» **Task objective**
For this exercise, repeat each entry exactly as written.

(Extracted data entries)
[Start of section]

(** A reader of a quoted label value, as the exposition format defines it: what
    follows an opening quote up to the closing one. *)
Fixpoint scan_label (s : string) : option (string * string) :=
  match s with
  | "" => None
  | String c rest =>
      if Ascii.eqb c quote then Some ("", rest)
      else if Ascii.eqb c newline then None
      else if Ascii.eqb c backslash then
        match rest with
        | String d rest =>
            let value := if Ascii.eqb d "n" then Some newline
                         else if Ascii.eqb d backslash || Ascii.eqb d quote then Some d else None in
            match value, scan_label rest with
            | Some x, Some (v, tail) => Some (String x v, tail)
            | _, _ => None
            end
        | "" => None
        end
      else match scan_label rest with Some (v, tail) => Some (String c v, tail) | None => None end
  end.

Lemma append_cons c s t : String c s +:+ t = String c (s +:+ t).
Proof. reflexivity. Qed.
Lemma append_nil t : "" +:+ t = t.
Proof. reflexivity. Qed.

Lemma escape_String c s :
  escapeLabelValue (String c s)
  = (if Ascii.eqb c backslash then String backslash (String backslash "")
     else if Ascii.eqb c newline then String backslash "n"
     else if Ascii.eqb c quote then String backslash (String quote "") else String c "") +:+ escapeLabelValue s.
Proof.
  unfold escapeLabelValue. cbn [ReplaceByte]. destruct (Ascii.eqb_spec c backslash) as [->|Hb]; [reflexivity|].
  destruct (Ascii.eqb_spec c newline) as [->|Hn]; [reflexivity|]. cbn [ReplaceByte].
  rewrite (proj2 (Ascii.eqb_neq c newline)) by done. cbn [ReplaceByte]. by destruct (Ascii.eqb c quote).
Qed.

Lemma sorted_keys_unique {V} (R1 R2 : MapRange) (m : gmap string V) : @sorted_keys R1 V m = @sorted_keys R2 V m.
Proof.
  unfold sorted_keys. apply SortFunc_perm; [apply _| |intros; by apply compareString_le_antisym].
  rewrite (@map_range_perm R1), (@map_range_perm R2). done.
Qed.

(** C40: the text exposition does not depend on the iteration order of the
    maps behind it, and a label value, whatever bytes it holds, stays inside
    its quotes: reading the escaped value back gives the value and stops at
    the closing quote, so a monitor or dependency name cannot forge samples. *)
Theorem Prometheus_labels `{!FloatFormat} (m : Metrics) (value rest : string) :
  (∀ R1 R2 : MapRange, @Prometheus R1 _ m = @Prometheus R2 _ m)
  ∧ scan_label (escapeLabelValue value +:+ String quote rest) = Some (value, rest).
Proof.
  split.
  - intros R1 R2. unfold Prometheus, monitor_section. by rewrite !(sorted_keys_unique R1 R2).
  - induction value as [|c s IH]; [reflexivity|]. rewrite escape_String.
    destruct (Ascii.eqb_spec c backslash) as [->|Hb]; [rewrite !append_cons, append_nil; cbn; by rewrite IH|].
    destruct (Ascii.eqb_spec c newline) as [->|Hn]; [rewrite !append_cons, append_nil; cbn; by rewrite IH|].
    destruct (Ascii.eqb_spec c quote) as [->|Hq]; [rewrite !append_cons, append_nil; cbn; by rewrite IH|].
    rewrite !append_cons, append_nil. cbn -[quote newline backslash].
    rewrite (proj2 (Ascii.eqb_neq c quote)), (proj2 (Ascii.eqb_neq c newline)), (proj2 (Ascii.eqb_neq c backslash)) by done.
    by rewrite IH.
Qed.

(** Fresh metrics, for the examples. *)
Definition sample_metrics : Metrics :=
  mkMetrics true 0 "dev" "none" "unknown" 1 0 0 0 0 0 0 0 0 0 0 (SpecFloat.S754_zero false) 0 time_zero time_zero ∅ ∅ ∅ ∅ ∅ [] 0.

[End of section]

» **Solution to the problem**
(** A reader of a quoted label value, as the exposition format defines it: what
    follows an opening quote up to the closing one. *)
Fixpoint scan_label (s : string) : option (string * string) :=
  match s with
  | "" => None
  | String c rest =>
      if Ascii.eqb c quote then Some ("", rest)
      else if Ascii.eqb c newline then None
      else if Ascii.eqb c backslash then
        match rest with
        | String d rest =>
            let value := if Ascii.eqb d "n" then Some newline
                         else if Ascii.eqb d backslash || Ascii.eqb d quote then Some d else None in
            match value, scan_label rest with
            | Some x, Some (v, tail) => Some (String x v, tail)
            | _, _ => None
            end
        | "" => None
        end
      else match scan_label rest with Some (v, tail) => Some (String c v, tail) | None => None end
  end.

Lemma append_cons c s t : String c s +:+ t = String c (s +:+ t).
Proof. reflexivity. Qed.
Lemma append_nil t : "" +:+ t = t.
Proof. reflexivity. Qed.

Lemma escape_String c s :
  escapeLabelValue (String c s)
  = (if Ascii.eqb c backslash then String backslash (String backslash "")
     else if Ascii.eqb c newline then String backslash "n"
     else if Ascii.eqb c quote then String backslash (String quote "") else String c "") +:+ escapeLabelValue s.
Proof.
  unfold escapeLabelValue. cbn [ReplaceByte]. destruct (Ascii.eqb_spec c backslash) as [->|Hb]; [reflexivity|].
  destruct (Ascii.eqb_spec c newline) as [->|Hn]; [reflexivity|]. cbn [ReplaceByte].
  rewrite (proj2 (Ascii.eqb_neq c newline)) by done. cbn [ReplaceByte]. by destruct (Ascii.eqb c quote).
Qed.

Lemma sorted_keys_unique {V} (R1 R2 : MapRange) (m : gmap string V) : @sorted_keys R1 V m = @sorted_keys R2 V m.
Proof.
  unfold sorted_keys. apply SortFunc_perm; [apply _| |intros; by apply compareString_le_antisym].
  rewrite (@map_range_perm R1), (@map_range_perm R2). done.
Qed.

(** C40: the text exposition does not depend on the iteration order of the
    maps behind it, and a label value, whatever bytes it holds, stays inside
    its quotes: reading the escaped value back gives the value and stops at
    the closing quote, so a monitor or dependency name cannot forge samples. *)
Theorem Prometheus_labels `{!FloatFormat} (m : Metrics) (value rest : string) :
  (∀ R1 R2 : MapRange, @Prometheus R1 _ m = @Prometheus R2 _ m)
  ∧ scan_label (escapeLabelValue value +:+ String quote rest) = Some (value, rest).
Proof.
  split.
  - intros R1 R2. unfold Prometheus, monitor_section. by rewrite !(sorted_keys_unique R1 R2).
  - induction value as [|c s IH]; [reflexivity|]. rewrite escape_String.
    destruct (Ascii.eqb_spec c backslash) as [->|Hb]; [rewrite !append_cons, append_nil; cbn; by rewrite IH|].
    destruct (Ascii.eqb_spec c newline) as [->|Hn]; [rewrite !append_cons, append_nil; cbn; by rewrite IH|].
    destruct (Ascii.eqb_spec c quote) as [->|Hq]; [rewrite !append_cons, append_nil; cbn; by rewrite IH|].
    rewrite !append_cons, append_nil. cbn -[quote newline backslash].
    rewrite (proj2 (Ascii.eqb_neq c quote)), (proj2 (Ascii.eqb_neq c newline)), (proj2 (Ascii.eqb_neq c backslash)) by done.
    by rewrite IH.
Qed.

(** Fresh metrics, for the examples. *)
Definition sample_metrics : Metrics :=
  mkMetrics true 0 "dev" "none" "unknown" 1 0 0 0 0 0 0 0 0 0 0 (SpecFloat.S754_zero false) 0 time_zero time_zero ∅ ∅ ∅ ∅ ∅ [] 0.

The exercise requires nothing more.